Contohnya adalah apabila orang yang membeli barang
kemudian menjualnya kembali dengan maksud
memperbanyak harta bukan karena ingin mendapatkan
manfaat dari produknya. Barang yang diperdagangkannya
hanyalah sebagai perantara bukan menjadi tujuan.

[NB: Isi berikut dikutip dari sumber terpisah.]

Lemma mapping_step_spec first c :
  0 <= first <= c -> c <= MMAP_ADDRESS_LIMIT -> c mod 4096 = 0 -> (forall x, first <= x < c -> x mod 4096 = 0 -> ~ gap x) ->
  match mapping_step rs (Space root) len s c with
  | inl c' => c < c' <= MMAP_ADDRESS_LIMIT /\ c' mod 4096 = 0 /\ forall x, first <= x < c' -> x mod 4096 = 0 -> ~ gap x
  | inr r => search_found first r
  end.
Proof.
  intros Hf Hc Hca Hno. unfold mapping_step. unfold MMAP_ADDRESS_LIMIT in *. rewrite u64_small by (unfold is_u64; lia).
  destruct (Z.leb_spec c (0x00007F0000000000 - len)) as [Hle|Hgt]; cbn [negb].
  2: { intros x Hx Hxl Hxa. unfold MMAP_ADDRESS_LIMIT in *. apply Hno; [lia | done]. }
  pose proof (next_region_spec c ltac:(unfold MMAP_ADDRESS_LIMIT; lia)) as Hnext. cbv zeta in Hnext. set (n := next_region rs c len) in *.
  assert (Hsucc : forall y, y mod 4096 = 0 -> c < y -> c + 4096 <= y).
  { intros y Hy Hlt. pose proof (Z.div_mod y 4096). pose proof (Z.div_mod c 4096). lia. }
  destruct Hnext as [(-> & Hreg)|(Hn0 & i & Hi & Ui & Hn & Hstart & Hlt)].
  - cbn [Z.eqb negb]. pose proof (occupied_spec c ltac:(unfold MMAP_ADDRESS_LIMIT; lia) Hca) as Hocc.
    destruct (occupied_page _ c len s) as [k|].
    + rewrite u64_small by (unfold is_u64, PMM_PAGE_SIZE; lia). unfold PMM_PAGE_SIZE.
      assert (Hca' : (c + 4096) mod 4096 = 0) by (by rewrite Z.add_mod, Hca). split_and!; [lia | | done |].
      * pose proof (Z.div_mod len 4096). lia.
      * intros x Hx Hxa. destruct (decide (x = c)) as [->|Hne]; [|apply Hno; [|done]; split; [lia|]; destruct (Z.lt_ge_cases x c); [done|]; specialize (Hsucc x Hxa); lia].
        intros (_ & Hg). destruct Hocc as (y & Hy & Hye). by apply Hye, Hg.
    + split_and!; [lia | unfold MMAP_ADDRESS_LIMIT; lia | done | by split].
  - rewrite (proj2 (Z.eqb_neq n 0)) by done. cbn [negb]. destruct (rg_ok _ Hok i Hi Ui) as (_ & Hea & _ & _ & Hel & _). unfold MMAP_ADDRESS_LIMIT in Hel.
    rewrite align_up_page_aligned by (rewrite Hn; (done || lia)). split_and!; [lia | lia | by rewrite Hn |].
    intros x Hx Hxa Hgap. destruct (Z.lt_ge_cases x c); [by apply (Hno x); [lia|..]|]. destruct (proj1 Hgap i Hi Ui); lia.
Qed.

Lemma search_spec first : MMAP_ADDRESS_START <= first <= MMAP_ADDRESS_LIMIT -> first mod 4096 = 0 ->
  search_found first (search_from rs (Space root) len s first).
Proof.
  intros Hf Hfa. unfold search_from.
  destruct (run_until_ends (fun c => first <= c <= MMAP_ADDRESS_LIMIT /\ c mod 4096 = 0 /\ forall x, first <= x < c -> x mod 4096 = 0 -> ~ gap x)
    (search_found first) (fun c => MMAP_ADDRESS_LIMIT - c + 1) (mapping_step rs (Space root) len s) search_fuel first) as (r & -> & Hr); [| | |done].
  - intros c (Hc & Hca & Hno). split; [lia|]. pose proof (mapping_step_spec first c ltac:(unfold MMAP_ADDRESS_START in Hf; lia) ltac:(lia) Hca Hno) as H.
    destruct (mapping_step _ _ _ _ c) as [c'|r]; [|done]. destruct H as (H1 & H2 & H3). split_and!; (done || lia).
  - split_and!; [lia | lia | done |]. intros x Hx. lia.
  - unfold search_fuel. rewrite Z2Pos.id by done. unfold MMAP_ADDRESS_START in Hf. lia.
Qed.

(** The call finds a gap above the hint, else the lowest one, and fails only
    when there is none. *)
Lemma select_spec hint : (hint = 0 \/ (MMAP_ADDRESS_START <= hint < MMAP_ADDRESS_LIMIT /\ hint mod 4096 = 0)) ->
  search_found MMAP_ADDRESS_START (select_mapping_address rs (Space root) hint len s).
Proof.
  intros Hh. unfold select_mapping_address. change (MMAP_ADDRESS_LIMIT -! MMAP_ADDRESS_START) with (MMAP_ADDRESS_LIMIT - MMAP_ADDRESS_START).
  destruct (Z.ltb_spec (MMAP_ADDRESS_LIMIT - MMAP_ADDRESS_START) len) as [Hbig|Hfit].
  { intros c Hc Hcl. lia. }
  pose proof (search_spec MMAP_ADDRESS_START ltac:(done) eq_refl) as Hstart.
  destruct (Z.eqb_spec hint 0) as [->|Hn].
  { cbn [negb andb]. by destruct (search_from rs (Space root) len s MMAP_ADDRESS_START). }
  destruct Hh as [?|(Hr & Ha)]; [done|]. cbn [negb andb]. pose proof (search_spec hint ltac:(lia) Ha) as Hhint.
  destruct (search_from rs (Space root) len s hint) as [a|] eqn:E.
  - destruct Hhint as (H1 & H2). split; [lia | done].
  - destruct (Z.eqb_spec hint MMAP_ADDRESS_START) as [->|Hne]; cbn [negb]; done.
Qed.

End Search.

(** ** Taking a range out of the regions *)

Lemma covered_spec rs a e : regions_ok rs -> 0 < a <= e -> e <= MMAP_ADDRESS_LIMIT ->
  covered rs a e = true <-> forall x, a <= x < e -> prot_at rs x <> None.
Proof.
  intros Hok Ha He. unfold covered.
  destruct (run_until_ends (fun c => a <= c <= e /\ forall x, a <= x < c -> prot_at rs x <> None)
    (fun b : bool => b = true <-> forall x, a <= x < e -> prot_at rs x <> None) (fun c => e - c + 1) (cover_step rs e) search_fuel a) as (r & -> & Hr);
    [| | |done].
  - intros c (Hc & Hcov). split; [lia|]. unfold cover_step. destruct (Z.ltb_spec c e) as [Hlt|Hge]; cbn [negb].
    2: { split; [|done]. intros _ x Hx. apply Hcov. lia. }
    destruct (mapping_covering rs c) as [i|] eqn:E.
    + pose proof (covering_Some rs c i E) as (Hi & Hu & Hin).
      assert (Hnext : forall y, c <= y < r_end (region_at rs i) -> prot_at rs y <> None).
      { intros y Hy Hn. rewrite prot_at_None in Hn. apply (Hn i Hi). split; [done | lia]. }
      destruct (Z.ltb_spec e (r_end (region_at rs i))); (split; [split; [lia|] | lia]); intros x Hx;
        (destruct (Z.lt_ge_cases x c); [apply Hcov; lia | apply Hnext; lia]).
    + split; [done|]. intros H. destruct (H c ltac:(lia)). unfold prot_at. by rewrite E.
  - split; [lia|]. intros x Hx. lia.
  - unfold search_fuel. rewrite Z2Pos.id by done. lia.
Qed.

Section Cut.
Context (rs : list mmap_region) (a e : Z).
Context (Hok : regions_ok rs) (Ha : 0 < a < e) (Hal : a mod 4096 = 0) (Hel : e mod 4096 = 0).
Context (Hcov : forall x, a <= x < e -> prot_at rs x <> None).

(** What is left of a region in its own slot. *)
Definition cut_one (r : mmap_region) : mmap_region :=
  if negb (overlaps r a e) then r
  else if (a <=? r_start r) && (r_end r <=? e) then mk_region (r_start r) (r_end r) (protection r) false
  else if a <=? r_start r then mk_region e (r_end r) (protection r) (r_used r)
  else mk_region (r_start r) a (protection r) (r_used r).

Definition inside (r : mmap_region) : bool := overlaps r a e && (r_start r <? a) && (e <? r_end r).

Lemma cut_region_at slot i rs' : alen rs' = MAX_MMAP_REGIONS -> slot_ok i -> inside (region_at rs' i) = false ->
  cut_region slot a e i rs' = aset rs' i (cut_one (region_at rs' i)).
Proof.
  intros Hl Hi Hin. unfold cut_region, cut_one, inside in *. set (r := region_at rs' i) in *.
  destruct (overlaps r a e) eqn:Ho; cbn [negb andb] in *.
  2: { symmetry. apply list_insert_id. unfold r, region_at. apply aget_lookup. rewrite Hl. apply Hi. }
  unfold overlaps in Ho. destruct r as [st en pr us]. cbn [r_start r_end protection r_used] in *. bool_prop.
  destruct (Z.ltb_spec st a), (Z.ltb_spec e en), (Z.leb_spec a st), (Z.leb_spec en e); cbn [andb] in *; try lia; try done;
    rewrite ?Z.eqb_refl, ?(proj2 (Z.eqb_neq _ _)) by lia; cbn [andb]; try done.
Qed.

(** Every slot is cut in place when no region needs splitting. *)
Lemma cut_all slot : (forall i, slot_ok i -> inside (region_at rs i) = false) ->
  let rs' := for_up (trips 0 MAX_MMAP_REGIONS) 0 (cut_region slot a e) rs in
  alen rs' = MAX_MMAP_REGIONS /\ forall j, slot_ok j -> region_at rs' j = cut_one (region_at rs j).
Proof.
  intros Hin. cbv zeta.
  pose proof (for_up_ind (fun k rs' => alen rs' = MAX_MMAP_REGIONS /\
    forall j, slot_ok j -> region_at rs' j = if decide (j < k) then cut_one (region_at rs j) else region_at rs j)
    (cut_region slot a e) (trips 0 MAX_MMAP_REGIONS) 0 rs) as H.
  change (0 + Z.of_nat (trips 0 MAX_MMAP_REGIONS)) with 32 in H. destruct H as (Hl & H).
  - split; [apply Hok|]. intros j Hj. rewrite decide_False by (destruct Hj; lia). done.
  - intros k t Hk (Hl & Ht). assert (Hks : slot_ok k) by (unfold slot_ok, MAX_MMAP_REGIONS; lia).
    pose proof (Ht k Hks) as Hkk. rewrite decide_False in Hkk by lia.
    rewrite cut_region_at; [|done | done | by rewrite Hkk; apply Hin]. rewrite alen_aset. split; [done|].
    intros j Hj. rewrite region_at_aset by (rewrite ?Hl; apply Hks || apply Hj). rewrite Hkk.
    destruct (decide (k = j)) as [<-|Hne]; [by rewrite decide_True by lia|]. rewrite Ht by done.
    destruct (decide (j < k)), (decide (j < k + 1)); (done || lia).
  - split; [done|]. intros j Hj. rewrite H by done. rewrite decide_True; [done|]. destruct Hj. unfold MAX_MMAP_REGIONS in *. lia.
Qed.

Lemma cut_skip slot i rs' : overlaps (region_at rs' i) a e = false -> cut_region slot a e i rs' = rs'.
Proof. intros Ho. unfold cut_region. by rewrite Ho. Qed.

(** A region around the range: no other one is touched. *)
Lemma inside_others i j : slot_ok i -> slot_ok j -> inside (region_at rs i) = true -> j <> i -> overlaps (region_at rs j) a e = false.
Proof.
  intros Hi Hj Hin Hne. unfold inside in Hin. destruct (overlaps (region_at rs j) a e) eqn:Ho; [|done].
  unfold overlaps in *. bool_prop. destruct (rg_apart _ Hok i j); try done; lia.
Qed.

Lemma cut_split slot i : slot_ok i -> inside (region_at rs i) = true -> slot_ok slot -> r_used (region_at rs slot) = false ->
  let r := region_at rs i in
  for_up (trips 0 MAX_MMAP_REGIONS) 0 (cut_region slot a e) rs =
    aset (aset rs slot (mk_region e (r_end r) (protection r) true)) i (mk_region (r_start r) a (protection r) true).
Proof.
  intros Hi Hin Hslot Hfree r. set (final := aset _ i _).
  assert (Hsi : slot <> i) by (intros ->; unfold inside, overlaps in Hin; rewrite Hfree in Hin; done).
  pose proof (for_up_ind (fun k rs' => rs' = if decide (i < k) then final else rs)
    (cut_region slot a e) (trips 0 MAX_MMAP_REGIONS) 0 rs) as H. change (0 + Z.of_nat (trips 0 MAX_MMAP_REGIONS)) with 32 in H.
  pose proof (rg_len _ Hok) as Hlen. rewrite H; [rewrite decide_True; [done|] | |].
  - destruct Hi. unfold MAX_MMAP_REGIONS in *. lia.
  - rewrite decide_False; [done|]. destruct Hi. lia.
  - intros k t Hk ->. assert (Hks : slot_ok k) by (unfold slot_ok, MAX_MMAP_REGIONS; lia).
    destruct (decide (i < k)) as [Hik|Hik].
    + rewrite decide_True by lia. apply cut_skip. unfold final.
      rewrite !region_at_aset by (rewrite ?alen_aset, ?Hlen; apply Hi || apply Hks || apply Hslot). rewrite decide_False by lia.
      destruct (decide (slot = k)); [unfold overlaps; cbn; rewrite (proj2 (Z.leb_le e e)) by lia; by rewrite andb_false_r | by apply (inside_others i k); (done || lia)].
    + destruct (decide (k = i)) as [->|Hne].
      * rewrite decide_True by lia. pose proof Hin as Hin'. unfold inside, overlaps in Hin. fold r in Hin. bool_prop.
        unfold cut_region. fold r. unfold inside in Hin'. apply andb_true_iff in Hin' as (Hin' & _). apply andb_true_iff in Hin' as (Ho & _). fold r in Ho.
        rewrite Ho. cbn [negb]. rewrite (proj2 (Z.ltb_lt (r_start r) a)), (proj2 (Z.ltb_lt e (r_end r))) by done.
        rewrite (proj2 (Z.eqb_neq a (r_start r))), (proj2 (Z.eqb_neq e (r_end r))) by lia. cbn [andb]. unfold final. by replace (r_used r) with true.
      * rewrite decide_False by lia. apply cut_skip. by apply (inside_others i k).
Qed.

ii. Jual beli sistem salam (ijon)
Bedanya dengan kredit, kalau salam, barangnya yang
diakhirkan, uangnya di depan.
iii. Jual beli dengan menggabungkan dua penjualan (akad)
dalam dan satu transaksi
Contohnya penjual berkata, “aku menjual barang ini
kepadamu seharga 10 dinar dengan tunai atau 20 dinar
secara kredit”.

Contoh lain, penjual berkata, “Aku menjual rumahku
kepadamu dengan syarat aku memakai kendaraanmu
selama 1 bulan”.
iv. Jual beli secara paksa
Jual beli dengan paksaan dapat terjadi dengan 2 bentuk :
a) Ketika akad, yaitu adanya paksaan untuk melakukan
akad. Jual beli ini adalah rusak dan dianggap tidak sah
b) Karena dililit utang atau beban yang berat sehingga
menjual apa saja yang dimiliki dengan harga rendah
v. Jual beli sesuatu yang tidak dimiliki dan menjual sesuatu
yang sudah dibeli dan belum diterima
Syarat sahnya jual beli adalah adanya penerimaan,
maksudnya pembeli harus benar-benar menerima barang
yang akan dibeli. Sebelum dia menerima barang tersebut
maka tidak boleh dijual lagi.
2) Jual beli yang dilarang dalam Islam
i. Jual beli yang dapat menjauhkan dari ibadah
Maksudnya adalah ketika waktunya ibadah, pedagang
malah menyibukkan diri dengan jual belinya sehingga
mengakhirkan shalat berjamaah di masjid.